▶ Problem requirements
Your task is to repeat exactly the lines below between the line holding "Definition getPreviousTemporalEntry (t" and the line holding "(** The loop of [updateIndexTable]. *)", inclusive, and only those.

▶ Dataset items

(* ===== verification/TemporalTable.v ===== *)
(** The tables of the time server: src/opencog/atomspace/TemporalTable.cc,
    TimeServer.cc and .h, with the containers they use: TemporalMap.cc,
    TemporalToHandleSetMap.cc, HandleToTemporalEntryMap.cc, HandleMap.h,
    HandleSet.cc and HandleTemporalPair.cc.

    A [HandleSet] belongs to one entry of one map and is a value here; a
    [HandleTemporalPairEntry*] returned to the caller is the list of its
    pairs. Mutexes are not used by these tables ([useMutex] is false). *)
From S2P Require Import Prelude Temporal TemporalEntry.

(** ** Maps *)

(** [hashTemporal] and [equalTemporal]: keys are equal when [compareTo] is 0,
    that is when they agree on what it compares. *)
Abbreviation TKey := (N * N * bool)%type.
Definition t_key (t : Temporal) : TKey := (getLowerBound t, getUpperBound t, isNormal t).

(** [TemporalToHandleSetMap]: key pointer and handle set by key. *)
Abbreviation TMap := (gmap TKey (positive * gset Handle)).
(** [HandleToTemporalEntryMap]. *)
Abbreviation HMap := (gmap Handle (option positive)).

Module HandleMap.
Definition contains (key : Handle) (m : HMap) : bool := bool_decide (is_Some (m !! key)).
(** [HandleToTemporalEntryMap::get]. *)
Definition get (key : Handle) (m : HMap) : ptr :=
  if contains key m then default None (m !! key) else None.
Definition remove (key : Handle) (m : HMap) : ptr * HMap := (default None (m !! key), delete key m).
(** [HandleToTemporalEntryMap::add] removes the key first. *)
Definition add (key : Handle) (element : ptr) (m : HMap) : HMap :=
  let m := if contains key m then snd (remove key m) else m in <[key := element]> m.
End HandleMap.

Record TemporalTable := mkTT {
  tt_mem : Mem;
  handleMap : HMap;
  tailHandleMap : HMap;
  temporalMap : TMap;
  sortedTemporalList : option positive;
  temporalIndexTable : list (option positive);
  indexTableSize : Z;
  indexTableCount : Z;
  pendingUpdateCount : Z
}.

Definition set_mem m s := mkTT m (handleMap s) (tailHandleMap s) (temporalMap s)
  (sortedTemporalList s) (temporalIndexTable s) (indexTableSize s) (indexTableCount s) (pendingUpdateCount s).
Definition set_handleMap m s := mkTT (tt_mem s) m (tailHandleMap s) (temporalMap s)
  (sortedTemporalList s) (temporalIndexTable s) (indexTableSize s) (indexTableCount s) (pendingUpdateCount s).
Definition set_tailHandleMap m s := mkTT (tt_mem s) (handleMap s) m (temporalMap s)
  (sortedTemporalList s) (temporalIndexTable s) (indexTableSize s) (indexTableCount s) (pendingUpdateCount s).
Definition set_temporalMap m s := mkTT (tt_mem s) (handleMap s) (tailHandleMap s) m
  (sortedTemporalList s) (temporalIndexTable s) (indexTableSize s) (indexTableCount s) (pendingUpdateCount s).
Definition set_sorted p s := mkTT (tt_mem s) (handleMap s) (tailHandleMap s) (temporalMap s)
  p (temporalIndexTable s) (indexTableSize s) (indexTableCount s) (pendingUpdateCount s).
Definition set_table l s := mkTT (tt_mem s) (handleMap s) (tailHandleMap s) (temporalMap s)
  (sortedTemporalList s) l (indexTableSize s) (indexTableCount s) (pendingUpdateCount s).
Definition set_tableSize z s := mkTT (tt_mem s) (handleMap s) (tailHandleMap s) (temporalMap s)
  (sortedTemporalList s) (temporalIndexTable s) z (indexTableCount s) (pendingUpdateCount s).
Definition set_count z s := mkTT (tt_mem s) (handleMap s) (tailHandleMap s) (temporalMap s)
  (sortedTemporalList s) (temporalIndexTable s) (indexTableSize s) z (pendingUpdateCount s).
Definition set_pending z s := mkTT (tt_mem s) (handleMap s) (tailHandleMap s) (temporalMap s)
  (sortedTemporalList s) (temporalIndexTable s) (indexTableSize s) (indexTableCount s) z.

Definition PENDING_UPDATE_RATE_THRESHOLD : Z := 8.
Definition INITIAL_INDEX_TABLE_SIZE : Z := 1.

(** The constructor, in a memory where other objects may live. *)
Definition TemporalTable_new (m : Mem) : TemporalTable :=
  mkTT m ∅ ∅ ∅ None (replicate (Z.to_nat INITIAL_INDEX_TABLE_SIZE) None)
       INITIAL_INDEX_TABLE_SIZE 0 0.

(** An operation on the memory. *)
Definition on_mem {A} (f : ST Mem A) : ST TemporalTable A := fun s =>
  let '(r, m) := f (tt_mem s) in (r, set_mem m s).

(** ** The map of the times *)
Definition tm_find (t : Temporal) (s : TemporalTable) : option (positive * gset Handle) :=
  temporalMap s !! t_key t.
(** [TemporalMap::getKey]. *)
Definition getKey (t : Temporal) (s : TemporalTable) : ptr := fst <$> tm_find t s.
Definition getCount (s : TemporalTable) : Z := Z.of_nat (size (temporalMap s)).
Definition tm_remove (t : Temporal) : ST TemporalTable unit :=
  modst (fun s => set_temporalMap (delete (t_key t) (temporalMap s)) s).
(** [TemporalToHandleSetMap::add] removes the key first. *)
Definition tm_add (key : positive) (t : Temporal) (hs : gset Handle) : ST TemporalTable unit :=
  modst (fun s => set_temporalMap (<[t_key t := (key, hs)]> (temporalMap s)) s).

(** [HandleSet::remove] of a set that is in the map. *)
Definition hs_remove (t : Temporal) (h : Handle) : ST TemporalTable unit :=
  e ← reads (fun s => of_opt (tm_find t s));
  if bool_decide (h ∈ e.2) then modst (fun s => set_temporalMap (<[t_key t := (e.1, e.2 ∖ {[h]})]> (temporalMap s)) s)
  else throw RuntimeException.

(** ** The index table *)

(** An element of the array; reading past it is undefined, and following an
    element that was never written is. *)
Definition index_at (pos : Z) : ST TemporalTable positive :=
  reads (fun s => if (pos <? 0)%Z then Undef
                  else match temporalIndexTable s !! Z.to_nat pos with
                       | Some (Some p) => Ok p
                       | _ => Undef
                       end).
Definition index_set (pos : Z) (p : positive) : ST TemporalTable unit :=
  modify (fun s => if (0 <=? pos)%Z && (Z.to_nat pos <? length (temporalIndexTable s))%nat
                   then Ok (set_table (<[Z.to_nat pos := Some p]> (temporalIndexTable s)) s)
                   else Undef).

(** [TemporalEntry::compare(temporalIndexTable[pos]->time, &t)]. *)
Definition index_compare (pos : Z) (t : Temporal) : ST TemporalTable Z :=
  p ← index_at pos;
  x ← on_mem (time_of p);
  mret (TE.compare (Some x) (Some t)).

Fixpoint index_search (fuel : nat) (low up : Z) (t : Temporal) : ST TemporalTable Z :=
  match fuel with
  | O => nofuel
  | S fuel' =>
      let pos := Z.quot (up + low) 2 in
      compare ← index_compare pos t;
      let again low up := if (low <=? up)%Z then index_search fuel' low up t else mret up in
      if (0 <? compare)%Z then again low (pos - 1)%Z
      else if (compare <? 0)%Z then again (pos + 1)%Z up
      else mret pos
  end.
Definition getTemporalIndexTablePos (t : Temporal) : ST TemporalTable Z :=
  count ← asks indexTableCount;
  index_search (S (Z.to_nat count)) 0 (count - 1) t.

Definition getPreviousTemporalEntry (t : Temporal) : ST TemporalTable (option positive) :=
  pos ← getTemporalIndexTablePos t;
  found ← (if (0 <=? pos)%Z then compare ← index_compare pos t; mret (compare =? 0)%Z
           else mret false);
  let pos := if found : bool then (pos - 1)%Z else pos in
  if (pos <? 0)%Z then mret None else p ← index_at pos; mret (Some p).

(** The loop of [updateIndexTable]. *)
Fixpoint index_fill (fuel : nat) (current : option positive) (i numEntries : Z)
    : ST TemporalTable Z :=
  match fuel with
  | O => nofuel
  | S fuel' =>
      match current with
      | Some c =>
          if (i <? numEntries)%Z then
            _ ← index_set i c;
            e ← on_mem (entry_at c);
            index_fill fuel' (next e) (i + 1) numEntries
          else mret i
      | None => mret i
      end
  end.
Definition updateIndexTable (numEntries : Z) : ST TemporalTable unit :=
  sz ← asks indexTableSize;
  _ ← (if (sz <? numEntries)%Z || (numEntries <? Z.quot sz 4)%Z then
         modst (fun s => set_table (replicate (Z.to_nat (numEntries * 2)) None)
                           (set_tableSize (numEntries * 2) s))
       else mret tt);
  current ← asks sortedTemporalList;
  fuel ← asks (fun s => chain_fuel (tt_mem s));
  i ← index_fill fuel current 0 numEntries;
  _ ← modst (set_count i);
  modst (set_pending 0).

(** What follows a change of the number of entries that the index misses. *)
Definition count_pending (numTemporalEntries : Z) : ST TemporalTable unit :=
  _ ← modst (fun s => set_pending (pendingUpdateCount s + 1) s);
  pending ← asks pendingUpdateCount;
  let pendingRate := Z.quot numTemporalEntries pending in
  if (pendingRate <? PENDING_UPDATE_RATE_THRESHOLD)%Z then updateIndexTable numTemporalEntries
  else mret tt.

▶ Solution
Definition getPreviousTemporalEntry (t : Temporal) : ST TemporalTable (option positive) :=
  pos ← getTemporalIndexTablePos t;
  found ← (if (0 <=? pos)%Z then compare ← index_compare pos t; mret (compare =? 0)%Z
           else mret false);
  let pos := if found : bool then (pos - 1)%Z else pos in
  if (pos <? 0)%Z then mret None else p ← index_at pos; mret (Some p).

(** The loop of [updateIndexTable]. *)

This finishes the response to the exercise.